--- START ---

Lemma msix_write_shape (t : MsixTable R) off data :
  msix_on (Msix.write t off data).1 = msix_on t /\
  length (entries (Msix.write t off data).1) = length (entries t).
Proof.
  destruct (write_cases t off data) as [[_ ->]|(_ & t' & -> & He & Ho & _)]; [done|].
  simpl. by rewrite Ho, He, length_insert.
Qed.

Lemma vp_bar0_write_ok i0 i o data :
  length (queues i0) = length (new_queues (R := R) (B := B)) -> vp_ok i0 i -> vp_ok i0 (vp_bar0_write i o data).
Proof.
  intros H0 Hi. unfold vp_bar0_write. case_match; [by apply vp_com_write_ok|]. case_match; [done|].
  case_match; [eapply keeps_ok; [done|]; apply notify_keeps|]. case_match; [|done].
  unfold vp_msix_write. destruct (msix_write_shape (msix i) (o - OFF_MSIX_TABLE) data) as [Hon Hlen].
  destruct (Msix.write _ _ _) as [t deliver]. by apply vp_ok_irq.
Qed.

Lemma vp_bar0_read_ok i0 i o data : vp_ok i0 i -> vp_ok i0 (vp_bar0_read i o data).1.
Proof.
  intros Hi. unfold vp_bar0_read. case_match; [done|].
  case_match; [destruct data; [done|by apply vp_ok_irq]|]. by repeat case_match.
Qed.

Lemma vp_write_config_ok i0 i o data :
  0 <= o -> 0 <= msix_cap i0 <= 250 -> vp_ok i0 i -> vp_ok i0 (vp_write_config i o data).
Proof.
  intros Ho Hc []. unfold vp_write_config, write_msix_control. split; simpl; try done.
  - by rewrite length_write_control.
  - by apply write_control_keeps_bytes.
  - intros k Hk Hne. unfold MSIX_MSG_CTL. rewrite write_control_spec by (done || lia).
    rewrite (proj2 (Z.eqb_neq k (msix_cap i + 2 + 1))) by lia. simpl. by apply vo_cfg0.
Qed.

Lemma vp_step_ok i0 i i' :
  0 <= msix_cap i0 <= 250 -> length (queues i0) = length (new_queues (R := R) (B := B)) ->
  vp_step i i' -> vp_ok i0 i -> vp_ok i0 i'.
Proof.
  intros Hc Hq [i1 o data Ho|i1 o data Ho|i1 o data Ho|i1 vs r fd|i1 i2 Hk] Hi.
  - by apply vp_write_config_ok.
  - by apply vp_bar0_read_ok.
  - by apply vp_bar0_write_ok.
  - by apply vp_ok_irq.
  - by eapply keeps_ok.
Qed.

Lemma vp_steps_ok i0 i i' :
  0 <= msix_cap i0 <= 250 -> length (queues i0) = length (new_queues (R := R) (B := B)) ->
  rtc vp_step i i' -> vp_ok i0 i -> vp_ok i0 i'.
Proof. intros Hc Hq Hr. induction Hr as [|i1 i2 i3 Hs _ IH]; [auto|]. eauto using vp_step_ok. Qed.

Lemma vp_new_ok c cap vectors b :
  length c = 256%nat -> Forall is_byte c -> msix_enabled c cap = false -> stat b ->
  vp_ok (vp_new c cap vectors b) (vp_new c cap vectors b).
Proof. intros. split; simpl; try done. apply new_queues_ok. Qed.

(** C15: The registers of a virtio device stay sane whatever the guest does.  From
    a freshly built device, after any sequence of configuration and BAR 0
    accesses of any offset and data and of the device's own work: there are as
    many queues as built, each with a size within the device's limit and
    addresses, vector and position of their registers' widths; the only
    configuration byte that can differ from the built one is the high byte of
    MSI-X Message Control, with which the interrupt table's enable flag agrees;
    the doorbells are as declared.  Writing zero to the status register at any
    point puts the queues and the selector back as built. *)
Theorem virtio_registers_invariant c cap vectors b i :
  length c = 256%nat -> Forall is_byte c -> 0 <= cap <= 250 -> msix_enabled c cap = false -> stat b ->
  let i0 := vp_new c cap vectors b in
  rtc vp_step i0 i ->
  vp_ok i0 i /\ (forall data, let i' := vp_com_write i CFG_STATUS data in
    (parse_write data).2 = 0 -> queues i' = queues i0 /\ qs i' = qs i0 /\ vp_ok i0 i').
Proof.
  intros Hc Hb Hcap Hoff Hst i0 Hr.
  assert (vp_ok i0 i) as Hi.
  { refine (vp_steps_ok i0 i0 i Hcap eq_refl Hr _). by apply vp_new_ok. }
  split; [done|]. intros data i' Hz. unfold i'.
  assert (vp_ok i0 (vp_com_write i CFG_STATUS data)) as Hi' by (by apply vp_com_write_ok).
  unfold vp_com_write in *. destruct (parse_write data) as [[v3 v2] v1]. simpl in Hz. subst v1. by split_and!.
Qed.

(** ** The contract with the bus *)

Lemma vp_com_write_doors i off data : doors (back (vp_com_write i off data)) = doors (back i).
Proof.
  unfold vp_com_write. destruct (parse_write data) as [[v3 v2] v1].
  assert (forall f, doors (back (on_sq i f)) = doors (back i)) as Hsq
    by (intros f; unfold on_sq; by destruct (queues i !! _)).
  do 4 (case_match; [done|]). case_match.
  { unfold vp_write_status, vp_reset. set (i1 := set_com i _). case_match; [|case_match; [|done]].
    - simpl. by rewrite (kr_doors _ _ _ _ (stop_keeps i1)).
    - by rewrite (kr_doors _ _ _ _ (activate_keeps i1)). }
  case_match; [done|]. do 3 (case_match; [apply Hsq|]). apply Hsq.
Qed.

Lemma vp_bar0_write_doors i o data : doors (back (vp_bar0_write i o data)) = doors (back i).
Proof.
  unfold vp_bar0_write. case_match; [apply vp_com_write_doors|]. case_match; [done|].
  case_match; [apply (kr_doors _ _ _ _ (notify_keeps i _))|]. case_match; [|done].
  unfold vp_msix_write. by destruct (Msix.write _ _ _).
Qed.

Lemma vp_bar0_read_back i o data : back (vp_bar0_read i o data).1 = back i.
Proof. unfold vp_bar0_read. repeat (case_match; [done|]). by repeat case_match. Qed.

Lemma registers_doors_fixed : DoorbellsFixed (HD := registers_pci doors).
Proof.
  split; [done|done|..]; intros i n o data; simpl; (destruct (n =? 0)%nat; [|done]).
  - pose proof (vp_bar0_read_back i o data) as Hb. destruct (vp_bar0_read i o data). simpl in *. by rewrite Hb.
  - apply vp_bar0_write_doors.
Qed.

End Facts.

(** * Kick eventfds as doorbells *)

Lemma kick_doorbells_ok fds :
  (length fds <= 64)%nat ->
  Forall (fun d => door_bar_idx d = 0%nat /\ OFF_NOTIFY <= door_offset d < OFF_MSIX_TABLE) (kick_doorbells fds) /\
  NoDup (door_offset <$> kick_doorbells fds).
Proof.
  intros Hl. unfold kick_doorbells. split.
  - apply Forall_lookup_2. intros k d. rewrite list_lookup_imap. intros (fd & Hk & ->)%fmap_Some.
    apply lookup_lt_Some in Hk. simpl. unfold OFF_NOTIFY, OFF_MSIX_TABLE, NOTIFY_MULT. lia.
  - apply NoDup_alt. intros j k x. rewrite !list_lookup_fmap, !list_lookup_imap.
    destruct (fds !! j), (fds !! k); simpl; try done. intros [= <-] [= H]. unfold NOTIFY_MULT in H. lia.
Qed.

(** The register a doorbell stands for names the queue whose eventfd it signals:
    what the kernel does for a registered doorbell is what the device does when
    the write reaches it. *)
Lemma kick_doorbell_same {R B : Type} {HR : MsiRouter R} {HM : VirtioModel R B} (kicks : B -> list Z)
    (i : Inner R B) d data :
  (forall n, notify i n = ring_kick kicks i n) ->
  (length (kicks (back i)) <= 64)%nat -> d ∈ kick_doorbells (kicks (back i)) ->
  vp_bar0_write i (door_offset d) data = ring i [door_fd d].
Proof.
  intros Hn Hl Hd. apply list_elem_of_lookup in Hd as [k Hk]. unfold kick_doorbells in Hk.
  rewrite list_lookup_imap in Hk. apply fmap_Some in Hk as (fd & Hk & ->). simpl.
  pose proof (lookup_lt_Some _ _ _ Hk) as Hlt. unfold vp_bar0_write, OFF_NOTIFY, OFF_ISR, OFF_MSIX_TABLE, NOTIFY_MULT.
  rewrite (proj2 (Z.ltb_ge _ _)), (proj2 (Z.ltb_ge _ _)), (proj2 (Z.ltb_lt _ _)) by lia.
  rewrite Hn. unfold ring_kick. rewrite Z.add_simpl_l, Z.div_mul by lia. by rewrite Nat2Z.id, Hk.
Qed.

(** * Drivers *)

(** What a driver writes to BAR 0 to set up queue [k], rings from [base] on. *)
Definition queue_writes (k base : Z) : list (Z * list Z) :=
  [(CFG_QUEUE_SEL, le_bytes 2 k); (CFG_QUEUE_DESC_LO, le_bytes 4 base); (CFG_QUEUE_AVAIL_LO, le_bytes 4 (base + 0x1000));
   (CFG_QUEUE_USED_LO, le_bytes 4 (base + 0x2000)); (CFG_QUEUE_ENABLE, [1; 0])].

Definition drive {R B : Type} `{MsiRouter R} `{VirtioModel R B} (i : Inner R B) (l : list (Z * list Z)) : Inner R B :=
  foldl (fun i '(o, data) => vp_bar0_write i o data) i l.

Lemma drive_steps {R B : Type} {HR : MsiRouter R} {HM : VirtioModel R B} {doors : B -> list Doorbell} {stat : B -> Prop}
    (i : Inner R B) l :
  Forall (fun w => 0 <= w.1) l -> rtc (vp_step (doors := doors) (stat := stat)) i (drive i l).
Proof.
  intros Hl. revert i. induction Hl as [|[o data] l Ho Hl IH]; intros i; [done|].
  eapply rtc_l; [by apply vp_write|]. apply IH.
Qed.

(** Its interrupts wired, and MSI-X switched on by the driver. *)
Definition wired {B : Type} (i : Inner RouteLog B) : Inner RouteLog B :=
  bind_interrupts i ((fun k => {| gsi := 24 + k; irq_fd := 10 + k |}) <$> [0; 1; 2; 3]) [] 9.
Definition msix_ready {B : Type} (i : Inner RouteLog B) : Inner RouteLog B :=
  vp_write_config (wired i) (msix_cap i + 2) [0; 0x80].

--- END ---

_WORK ITEM_
Would you print exactly, and only, the lines of the data above from the line with "- by eapply keeps_ok." through the line with "configuration byte that", inclusive?

_ANSWER TO THIS TASK_
  - by eapply keeps_ok.
Qed.

Lemma vp_steps_ok i0 i i' :
  0 <= msix_cap i0 <= 250 -> length (queues i0) = length (new_queues (R := R) (B := B)) ->
  rtc vp_step i i' -> vp_ok i0 i -> vp_ok i0 i'.
Proof. intros Hc Hq Hr. induction Hr as [|i1 i2 i3 Hs _ IH]; [auto|]. eauto using vp_step_ok. Qed.

Lemma vp_new_ok c cap vectors b :
  length c = 256%nat -> Forall is_byte c -> msix_enabled c cap = false -> stat b ->
  vp_ok (vp_new c cap vectors b) (vp_new c cap vectors b).
Proof. intros. split; simpl; try done. apply new_queues_ok. Qed.

(** C15: The registers of a virtio device stay sane whatever the guest does.  From
    a freshly built device, after any sequence of configuration and BAR 0
    accesses of any offset and data and of the device's own work: there are as
    many queues as built, each with a size within the device's limit and
    addresses, vector and position of their registers' widths; the only
    configuration byte that can differ from the built one is the high byte of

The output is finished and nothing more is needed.